高強度のトレーニング後にクールダウンを行い、45分後の筋グリコーゲンの含有量を調査した報告では、パッシブクールダウンでは筋グリコーゲンが増加したのに対して、アクティブクールダウンは、増加は認められませんでした。
その他の研究結果でもアクティブクールダウンが筋グリコーゲンの合成を妨げる可能性が示されています。

心拍数・呼吸数が回復⇒×

アクティブクールダウンには、筋肉の生理学的効果だけでなく、心拍数・呼吸数、発汗や体温調整などの回復期間を短くする効果が期待されていました。
実際、サイクリングトレーニング後のアクティブクールダウンによる心拍数・呼吸数の回復効果を検証した報告では、パッシブクールダウンに比べて効果が高いことが示唆されていて、同様の結果が他の研究結果からも示されています。
しかし、他の報告では、パッシブクールダウンと比べて回復効果に差がないことも示唆されていますので、よく分かっていないと言うのが現状と言えそうです。

心理的ストレスや睡眠量を回復させる⇒×

トレーニングをすることで心理的ストレスの増加や睡眠量の低下が示唆されていますが、アクティブクールダウンはこのような心理面の回復効果があるとされていました。
しかし、多くの研究結果からこのような心理面、睡眠量へのポジティブな報告はありません。
むしろ反対にトレーニング経験が少ない場合は、アクティブクールダウンが心理的ストレスを増大させる可能性が示唆されています。

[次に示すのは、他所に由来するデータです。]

(* ===== verification/Identifiers.v ===== *)
(** * Canonical identifiers: [backend/app/core/identifiers.py]

    An identifier arrives as an arbitrary object or [None]: here a JSON value,
    [JNull] for [None]. *)

From S2P Require Import Prelude PyText.

Definition DEFAULT_STRATEGY_ID : string := "default_strategy".

Definition normalize_strategy_id (value : json) : string :=
  let text := match value with
              | JNull => EmptyString
              | v => str_lower (str_strip (py_str v))
              end in
  str_or text DEFAULT_STRATEGY_ID.

Definition normalize_trade_id (value : json) : string :=
  match value with JNull => EmptyString | v => str_strip (py_str v) end.

Definition normalize_symbol (value : json) : string :=
  match value with JNull => EmptyString | v => str_upper (str_strip (py_str v)) end.

Definition normalize_account (value : json) : string :=
  match value with JNull => EmptyString | v => str_upper (str_strip (py_str v)) end.

Definition normalize_signal_id (value : json) : string :=
  match value with JNull => EmptyString | v => str_strip (py_str v) end.

(** ** Normal forms *)

Lemma lower_char_idemp (c : Ascii.ascii) : lower_char (lower_char c) = lower_char c.
Proof. destruct c as [[] [] [] [] [] [] [] []]; by vm_compute. Qed.

Lemma upper_char_idemp (c : Ascii.ascii) : upper_char (upper_char c) = upper_char c.
Proof. destruct c as [[] [] [] [] [] [] [] []]; by vm_compute. Qed.

Lemma lower_upper_char (c : Ascii.ascii) : lower_char (upper_char c) = lower_char c.
Proof. destruct c as [[] [] [] [] [] [] [] []]; by vm_compute. Qed.

Lemma is_space_lower (c : Ascii.ascii) : is_space (lower_char c) = is_space c.
Proof. destruct c as [[] [] [] [] [] [] [] []]; by vm_compute. Qed.

Lemma is_space_upper (c : Ascii.ascii) : is_space (upper_char c) = is_space c.
Proof. destruct c as [[] [] [] [] [] [] [] []]; by vm_compute. Qed.

Section StrMap.
Variable f : Ascii.ascii -> Ascii.ascii.
Hypothesis f_idemp : forall c, f (f c) = f c.
Hypothesis f_space : forall c, is_space (f c) = is_space c.

Lemma str_map_idemp (s : string) : str_map f (str_map f s) = str_map f s.
Proof. induction s as [|c s IH]; simpl; [done|]. by rewrite f_idemp, IH. Qed.

Lemma lstrip_str_map (s : string) : lstrip (str_map f s) = str_map f (lstrip s).
Proof. induction s as [|c s IH]; simpl; [done|]. rewrite f_space. by destruct (is_space c). Qed.

Lemma rstrip_str_map (s : string) : rstrip (str_map f s) = str_map f (rstrip s).
Proof.
  induction s as [|c s IH]; simpl; [done|]. rewrite IH, f_space.
  destruct (rstrip s); simpl; [by destruct (is_space c)|done].
Qed.

Lemma strip_str_map (s : string) : str_strip (str_map f s) = str_map f (str_strip s).
Proof. unfold str_strip. by rewrite lstrip_str_map, rstrip_str_map. Qed.
End StrMap.

Lemma rstrip_idemp (s : string) : rstrip (rstrip s) = rstrip s.
Proof.
  induction s as [|c s IH]; simpl; [done|].
  destruct (rstrip s) as [|c' r] eqn:E.
  - destruct (is_space c) eqn:Ec; simpl; [done|]. by rewrite Ec.
  - cbn [rstrip] in IH |- *. by rewrite IH.
Qed.

Lemma lstrip_rstrip_idemp (s : string) :
  lstrip s = s -> lstrip (rstrip s) = rstrip s.
Proof.
  destruct s as [|c s]; simpl; [done|]. destruct (is_space c) eqn:Ec.
  - intros H. exfalso.
    assert (Hlen : forall t, (String.length (lstrip t) <= String.length t)%nat).
    { induction t as [|d t IHt]; simpl; [done|]. destruct (is_space d); simpl; lia. }
    pose proof (Hlen s) as Hs. rewrite H in Hs. simpl in Hs. lia.
  - intros _. destruct (rstrip s); simpl; by rewrite Ec.
Qed.

Lemma lstrip_idemp (s : string) : lstrip (lstrip s) = lstrip s.
Proof.
  induction s as [|c s IH]; simpl; [done|].
  destruct (is_space c) eqn:Ec; [done|]. simpl. by rewrite Ec.
Qed.

Lemma strip_idemp (s : string) : str_strip (str_strip s) = str_strip s.
Proof.
  unfold str_strip. rewrite lstrip_rstrip_idemp by apply lstrip_idemp. apply rstrip_idemp.
Qed.

Lemma normalize_strategy_id_str (s : string) :
  normalize_strategy_id (JStr s) = str_or (str_lower (str_strip s)) DEFAULT_STRATEGY_ID.
Proof. done. Qed.

(** Two spellings of a strategy that differ in case or in surrounding white
    space have one normal form. *)
Lemma normalize_strategy_id_case (s t : string) :
  str_lower (str_strip s) = str_lower (str_strip t) ->
  normalize_strategy_id (JStr s) = normalize_strategy_id (JStr t).
Proof. rewrite !normalize_strategy_id_str. by intros ->. Qed.

Lemma normalize_strategy_id_idemp_aux (v : json) :
  normalize_strategy_id (JStr (normalize_strategy_id v)) = normalize_strategy_id v.
Proof.
  rewrite normalize_strategy_id_str.
  assert (H : forall t, str_or (str_lower (str_strip (str_or (str_lower (str_strip t))
      DEFAULT_STRATEGY_ID))) DEFAULT_STRATEGY_ID
    = str_or (str_lower (str_strip t)) DEFAULT_STRATEGY_ID).
  { intros t. unfold str_or at 2 3. destruct (str_empty (str_lower (str_strip t))) eqn:E.
    - by vm_compute.
    - unfold str_lower.
      rewrite (strip_str_map _ is_space_lower), (str_map_idemp _ lower_char_idemp), strip_idemp.
      unfold str_or. fold str_lower. by rewrite E. }
  destruct v; unfold normalize_strategy_id; try apply H. by vm_compute.
Qed.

このようにアクティブクールダウンの効果は、否定され続けているのです。

クールダウンをする時、気を付けたいこと

運動する女性

多くの研究報告をまとめてレビューしたヴォン・ホーレンらはアクティブクールダウンによる効果は「乳酸の除去効果は期待できるが、それ以外の生理学的効果においては現在のところ有効性はない」と結論付けています。

しかし、一方でクールダウンによるプラセボ効果は期待できるので、個人に合ったアクティブクールダウンの実施は否定しないとして、いくつかの注意点を述べています。

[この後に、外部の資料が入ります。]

Lemma acquire_section_queue b key p ty d tot r :
  queue_ok b -> queue_ok (fst (acquire_section lim b key p ty d tot r)).
Proof.
  intros H. unfold acquire_section.
  assert (Hwait : forall b, queue_ok b -> queue_ok (fst
    (let (b, wait_sec) := seconds_until_available lim b p (rd_wait r) (rd_wait' r) in
     let (b, key) := enqueue b p key in (b, Waiting wait_sec key)))).
  { intros b1 H1. pose proof (seconds_until_queue b1 p (rd_wait r) (rd_wait' r) H1) as H2.
    destruct (seconds_until_available _ _ _ _ _) as [b2 w].
    pose proof (enqueue_queue b2 p key H2). by destruct (enqueue b2 p key). }
  destruct (match key with Some _ => _ | None => _ end); [by apply Hwait|].
  pose proof (try_consume_queue b p (rd_consume r) (rd_consume' r) H) as H1.
  destruct (try_consume _ _ _ _ _) as [b1 []]; [|by apply Hwait]. simpl in *.
  destruct key; [apply queue_ok_remove|]; by eapply queue_ok_same.
Qed.

Lemma run_op_queue b o : queue_ok b -> queue_ok (fst (run_op lim b o)).
Proof.
  intros H. destruct o as [now|p ty now now'|key p ty d tot r|key|key]; simpl.
  - by eapply queue_ok_same.
  - unfold try_acquire. pose proof (try_consume_queue b p now now' H).
    destruct (try_consume _ _ _ _ _) as [b1 []]; simpl in *; by eapply queue_ok_same.
  - pose proof (acquire_section_queue b key p ty d tot r H).
    by destruct (acquire_section _ _ _ _ _ _ _ _).
  - eapply queue_ok_same; [by apply (queue_ok_remove key)|done|done].
  - eapply queue_ok_keys; [exact H|done|]. simpl. unfold keys. rewrite map_map.
    apply map_ext. intros w. by destruct (is_key key w).
Qed.

Lemma run_queue b ops : queue_ok b -> queue_ok (fst (run lim b ops)).
Proof.
  revert b. induction ops as [|o ops IH]; intros b H; simpl; [done|].
  pose proof (run_op_queue b o H) as H1. destruct (run_op lim b o) as [b1 g].
  specialize (IH b1 H1). by destruct (run lim b1 ops).
Qed.
End Queue.

Lemma new_limiter_ok (m n res w c : Q) (burst : option Q) (now : Q) (lim : Limits) (b : Bucket) :
  Forall flt_repr [m; n; res; w; c; default m burst] ->
  new_limiter m n res w c burst now = Ok (lim, b) ->
  limits_ok lim /\ tok_ok lim (tok_of b) /\ queue_ok b /\
  global_tokens b == global_burst_cap lim /\ normal_tokens b == normal_burst_cap lim.
Proof.
  rewrite !Forall_cons. intros (Rm & Rn & Rr & Rw & Rc & Rb & _). unfold new_limiter.
  destruct (m <=? 0) eqn:E1; [done|]. destruct (n <=? 0) eqn:E2; [done|].
  destruct (m <? n) eqn:E3; [done|]. destruct (res <? 0) eqn:E4; [done|].
  destruct (w <=? 0) eqn:E5; [done|]. destruct (c <? 0) eqn:E6; [done|].
  bool_to_prop. intros [= <- <-].
  pose proof (Qmaxb_spec 1 (default m burst)) as [H1 H2].
  pose proof (Qminb_spec (Qmaxb 1 (default m burst)) n) as [H3 H4].
  assert (Hmin : 0 < Qminb (Qmaxb 1 (default m burst)) n).
  { unfold Qminb. destruct (_ <? _); lra. }
  assert (Hbr : flt_repr (Qmaxb 1 (default m burst))).
  { unfold Qmaxb. destruct (1 <? _).
    - done.
    - apply (representable_int 2 53). lia. }
  split; [|split; [|split; [|split; reflexivity]]].
  - constructor; simpl; [done| |done|done|done|split; lra|done|by apply Qminb_repr].
    destruct (res <? m) eqn:E7; bool_to_prop; [|lra].
    pose proof (Qminb_spec n (fl (m - res))) as [H5 H6]. split; [|lra].
    unfold Qminb. destruct (_ <? n) eqn:E8; bool_to_prop; [|done].
    apply (rnd_pos 2 two_ge_2 53 prec53_ge_1). lra.
  - constructor; simpl; [lra|lra|done|by apply Qminb_repr].
  - constructor; simpl; [constructor|constructor|lia].
Qed.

・血流を増加させることを目的として低~中程度で行うこと
・クールダウンによるさらなる筋損傷を防ぐ為にも低~中強度で行うこと
・筋グリコーゲンの合成を妨げないようにクールダウンは30分以内にとどめること

ヴァン・ホーレンらのレビューの結果は、アクティブクールダウンの効果にエビデンスはないと言うものです。

しかし、このレポートはエビデンスを明確に示すものではありません。
信頼のおけるエビデンスを示すには、バイアス(偏り)を管理したシステマティックレビューや統計解析を用いたメタアナリシスを行う必要があります。

では、なぜこのような解析が行われていないのでしょうか。

それは、これまでに報告された研究の数が少なく、その質が低いからです。
私たちが当たり前のように行っているアクティブクールダウンは、その効果を検証するエビデンスどころか、検証する為の研究さえも少なく十分に行われていないのが現状なのです。
ただアクティブクールダウンに効果がないと言っているわけではありませんが、その効果を示す科学的根拠が示されていないのです。

クールダウンの効果として知られていることも否定されていると言うことをしっかりと認識しておく必要があるでしょう。